Whenever I go through an anxiety-driven burst of a cleaning frenzy, instead of throwing them out, I bury them deeper and deeper in my drawer, behind their favored sisters, the brightly-colored, lace thongs. I push them next to the sad socks that have long ago lost their other halves but that I keep hoping to one day reunite them with, and underneath the sexy lingerie that I never, ever, get around to wearing but that I hope to one day reunite with.

I think of each pair burrowed deep in the recesses of my underwear drawer—Sunday, which used to be red but is now a well-worn shade of pink, blue Tuesday with the finger-sized hole (not from me) in the crotch, and even good ol’ Friday with its bleach stain that resembles a ferret.

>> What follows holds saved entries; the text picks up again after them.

(* ===== verification/Bootm.v ===== *)
(** * Starting an image ([common/cmd_bootm.c], [lib_mips/mips_linux.c])

    [bootm] with the tag of this vendor: the header it makes up, unpacking
    with [lzma_inflate], the arguments and the environment of the kernel and
    the jump.  [do_reset] does not return ([cpu/mips/cpu.c] writes the reset
    register for ever), so it is an end, as is the call of the kernel.  The
    progress codes, messages and the flushing of caches are left out, and so
    is the mapping of one physical place to a cached and an uncached address:
    [UNCACHED_SDRAM] only computes. *)

From S2P Require Import Prelude.
From S2P Require Import CString.
From S2P Require Import Vsprintf.
From S2P Require Import Crc.
From S2P Require Import Env.
From S2P Require Import Inflate.

Definition IH_MAGIC : Z := 0x27051956.
Definition IH_OS_LINUX : Z := 5.
Definition IH_CPU_MIPS : Z := 5.
Definition IH_TYPE_KERNEL : Z := 2.
Definition IH_TYPE_RAMDISK : Z := 3.
Definition IH_TYPE_MULTI : Z := 4.
Definition IH_COMP_GZIP : Z := 1.
Definition IH_NMLEN : Z := 32.
Definition CFG_BOOTM_LEN : Z := Z.shiftl 16 20.

(** [image_header_t]: the offsets of the fields and the size. *)
Definition ih_magic : Z := 0.
Definition ih_hcrc : Z := 4.
Definition ih_time : Z := 8.
Definition ih_size : Z := 12.
Definition ih_load : Z := 16.
Definition ih_ep : Z := 20.
Definition ih_dcrc : Z := 24.
Definition ih_os : Z := 28.
Definition ih_arch : Z := 29.
Definition ih_type : Z := 30.
Definition ih_comp : Z := 31.
Definition ih_name : Z := 32.
Definition sizeof_image_header : Z := ih_name + IH_NMLEN.

(** [LINUX_FILE_TAG]. *)
Definition kernelTextAddr : Z := 116.
Definition kernelEntryPoint : Z := 120.
Definition kernelLen : Z := 132.
Definition TAG_LEN : Z := 512.

(** The fields are in network byte order, which is that of the machine. *)
Definition fake_image_header (m : mem) (lit_none hdr kernelTextAddr entryPoint size : Z) : option mem :=
  m ← memset m hdr 0 sizeof_image_header;
  m ← st32 m (hdr + ih_magic) IH_MAGIC;
  m ← st32 m (hdr + ih_time) 0;
  m ← st32 m (hdr + ih_size) size;
  m ← st32 m (hdr + ih_load) kernelTextAddr;
  m ← st32 m (hdr + ih_ep) entryPoint;
  m ← st32 m (hdr + ih_dcrc) 0;
  m ← st m (hdr + ih_os) IH_OS_LINUX;
  m ← st m (hdr + ih_arch) IH_CPU_MIPS;
  m ← st m (hdr + ih_type) IH_TYPE_KERNEL;
  m ← st m (hdr + ih_comp) IH_COMP_GZIP;
  m ← strncpy m (hdr + ih_name) lit_none IH_NMLEN;
  st32 m (hdr + ih_hcrc) 0.

(** ** Arguments and environment of the kernel *)

Definition LINUX_MAX_ENVS : Z := 256.
Definition LINUX_MAX_ARGS : Z := 256.

Record linux := Linux {
  linux_argc : Z;
  linux_argv : Z;
  linux_env : Z;
  linux_env_p : Z;
  linux_env_idx : Z
}.

(** Literals, formats and local arrays. *)
Record boot_places := BootPlaces {
  header : Z;
  lit_none : Z;
  lit_bootargs : Z;
  lit_mem : Z;                    (* "mem=" *)
  fmt_mem : Z;                    (* "mem=%luM" *)
  fmt_lu : Z;
  fmt_08X : Z;                    (* "0x%08X" *)
  fmt_X : Z;                      (* "0x%X" *)
  lit_memsize : Z;
  lit_initrd_start : Z;
  lit_initrd_size : Z;
  lit_flash_start : Z;
  lit_flash_size : Z;
  lit_equals : Z;
  memstr : Z;
  env_buf : Z;
  properties : Z;
  inflate_b : Z;
  unc_len : Z
}.

(** What the code reads of [gd] and [gd->bd]. *)
Record board_info := BoardInfo {
  ram_size : Z;
  bi_boot_params : Z;
  bi_flashstart : Z;
  bi_flashsize : Z
}.

Section boot.
Context (pl : boot_places) (bd : board_info).
Implicit Types (m : mem) (x : linux).

(** The end of the word at [line]: a blank outside quotes, or the end. *)
Definition arg_end m (line : Z) : option Z :=
  quote ← strchr m line 34;
  next ← strchr m line 32;
  next ← while (λ '(next, quote),
    if negb (next =? NULL) && negb (quote =? NULL) && (quote <? next) then
      next ← strchr m (quote + 1) 34;
      if negb (next =? NULL) then
        quote ← strchr m (next + 1) 34;
        next ← strchr m (next + 1) 32;
        Some (Next (next, quote))
      else Some (Next (next, quote))
    else Some (Done next)) (next, quote);
  if next =? NULL then n ← strlen m line; Some (line + n) else Some next.

(** One word of the command line. *)
Definition params_round (linux_argv : Z)
    : mem * Z * Z * Z → option (ctl (mem * Z * Z * Z) (mem * Z * Z)) :=
  λ '(m, line, argp, linux_argc),
    more ← (if line =? NULL then Some false else c ← ld m line; Some (negb (c =? 0)));
    if (more : bool) && (linux_argc <? LINUX_MAX_ARGS) then
      next ← arg_end m line;
      m ← st32 m (linux_argv + 4 * linux_argc) argp;
      m ← memcpy m argp line (next - line);
      m ← st m (argp + (next - line)) 0;
      c ← ld m next;
      Some (Next (m, if negb (c =? 0) then next + 1 else next, argp + (next - line) + 1, linux_argc + 1))
    else Some (Done (m, argp, linux_argc)).

Definition linux_params_init m (start line : Z) : option (mem * linux) :=
  m ← st32 m start 0;
  s ← strstr m line (lit_mem pl);
  m ← st m (memstr pl) (if negb (s =? NULL) then 0 else 1);
  '(m, argp, argc) ← while (params_round start) (m, line, start + 4 * LINUX_MAX_ARGS, 1);
  c ← ld m (memstr pl);
  '(m, argp, argc) ← (
    if negb (c =? 0) then
      '(m, _) ← sprintf m (memstr pl) (fmt_mem pl) [Z.shiftr (ram_size bd) 20];
      n ← strlen m (memstr pl);
      m ← memcpy m argp (memstr pl) (n + 1);
      m ← st32 m (start + 4 * argc) argp;
      Some (m, argp + n + 1, argc + 1)
    else Some (m, argp, argc));
  let env := Z.land (argp + 15) (Z.lnot 15) in
  m ← st32 m env 0;
  Some (m, Linux argc start env (env + 4 * LINUX_MAX_ENVS) 0).

Definition linux_env_set m x (env_name env_val : Z) : option (mem * linux) :=
  if linux_env_idx x <? LINUX_MAX_ENVS - 1 then
    m ← st32 m (linux_env x + 4 * linux_env_idx x) (linux_env_p x);
    m ← strcpy m (linux_env_p x) env_name;
    n ← strlen m env_name;
    let p := linux_env_p x + n in
    m ← strcpy m p (lit_equals pl);
    let p := p + 1 in
    m ← strcpy m p env_val;
    n ← strlen m env_val;
    let idx := linux_env_idx x + 1 in
    m ← st32 m (linux_env x + 4 * idx) 0;
    Some (m, Linux (linux_argc x) (linux_argv x) (linux_env x) (p + n + 1) idx)
  else Some (m, x).

(** ** The jump *)

(** How [bootm] ends: in the kernel, with the arguments of the call, or in a
    reset. *)
Inductive booted :=
  | Kernel (entry argc argv mem_size flash_size_mbytes : Z) (m : mem)
  | Reset.

(** The checks of a RAM disk image and its place and length; [None] inside is
    a reset. *)
Definition initrd_image m (argv : list Z) (verify : Z) : option (option (mem * Z * Z)) :=
  a ← argv !! 2%nat;
  '(addr, _) ← simple_strtoul m a 16;
  let hdr := header pl in
  m ← memcpy m hdr addr sizeof_image_header;
  magic ← ld32 m (hdr + ih_magic);
  if negb (magic =? IH_MAGIC) then Some None else
  checksum ← ld32 m (hdr + ih_hcrc);
  m ← st32 m (hdr + ih_hcrc) 0;
  c ← crc32 m 0 hdr sizeof_image_header;
  if negb (c =? checksum) then Some None else
  let data := addr + sizeof_image_header in
  len ← ld32 m (hdr + ih_size);
  ok ← (if negb (verify =? 0) then
      csum ← crc32 m 0 data len;
      dcrc ← ld32 m (hdr + ih_dcrc);
      Some (csum =? dcrc)
    else Some true);
  if negb (ok : bool) then Some None else
  os ← ld m (hdr + ih_os); arch ← ld m (hdr + ih_arch); type ← ld m (hdr + ih_type);
  if negb (os =? IH_OS_LINUX) || negb (arch =? IH_CPU_MIPS) || negb (type =? IH_TYPE_RAMDISK)
  then Some None else Some (Some (m, data, len)).

(** The second image of a multi-file image. *)
Definition initrd_multi m (len_ptr : Z) : option (Z * Z) :=
  len0 ← ld32 m len_ptr;
  let tail := len0 mod 4 in
  data ← while (λ '(i, data),
    l ← ld32 m (len_ptr + 4 * i);
    Some (if negb (l =? 0) then Next (i + 1, data + 4) else Done data)) (1, len_ptr + 8);
  let data := data + len0 in
  let data := if negb (tail =? 0) then data + (4 - tail) else data in
  len ← ld32 m (len_ptr + 4);
  Some (data, len).

(** The four lines for one variable of the kernel. *)
Definition env_number m x (fmt name v : Z) : option (mem * linux) :=
  '(m, _) ← sprintf m (env_buf pl) fmt [v];
  linux_env_set m x name (env_buf pl).

Definition do_bootm_linux m (e : env) (argc : Z) (argv : list Z) (len_ptr verify : Z) : option booted :=
  commandline ← getenv e m (lit_bootargs pl);
  theKernel ← ld32 m (header pl + ih_ep);
  type ← ld m (header pl + ih_type);
  r ← (
    if argc >=? 3 then initrd_image m argv verify
    else
      multi ← (if type =? IH_TYPE_MULTI then l ← ld32 m (len_ptr + 4); Some (negb (l =? 0)) else Some false);
      if multi : bool then '(data, len) ← initrd_multi m len_ptr; Some (Some (m, data, len))
      else Some (Some (m, 0, 0)));
  match r with
  | None => Some Reset
  | Some (m, data, len) =>
      let '(initrd_start, initrd_end) := if negb (data =? 0) then (data, data + len) else (0, 0) in
      '(m, x) ← linux_params_init m (UNCACHED_SDRAM (bi_boot_params bd)) commandline;
      '(m, x) ← env_number m x (fmt_lu pl) (lit_memsize pl) (ram_size bd);
      '(m, x) ← env_number m x (fmt_08X pl) (lit_initrd_start pl) (UNCACHED_SDRAM initrd_start);
      '(m, x) ← env_number m x (fmt_X pl) (lit_initrd_size pl) (u32 (initrd_end - initrd_start));
      '(m, x) ← env_number m x (fmt_08X pl) (lit_flash_start pl) (bi_flashstart bd);
      '(m, x) ← env_number m x (fmt_X pl) (lit_flash_size pl) (bi_flashsize bd);
      Some (Kernel theKernel (linux_argc x) (linux_argv x) (ram_size bd)
        (bi_flashsize bd / (1024 * 1024)) m)
  end.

I imagine them murmuring softly in the way I guess underwear must talk to each other, saying that the reason they are still around is because they are a testament, a reminder that they were there and they saw it all. They were with me, from the beginning of my life as a mother, marching along the days of those very chaotic weeks, as I graduated from a superlong maxi pad, to regular sized pad, to a light day, and then, finally, nothing at all. Maybe they will be with me forever.

Or at least, until my husband discovers them, screams and sprints to the garbage to light them on fire.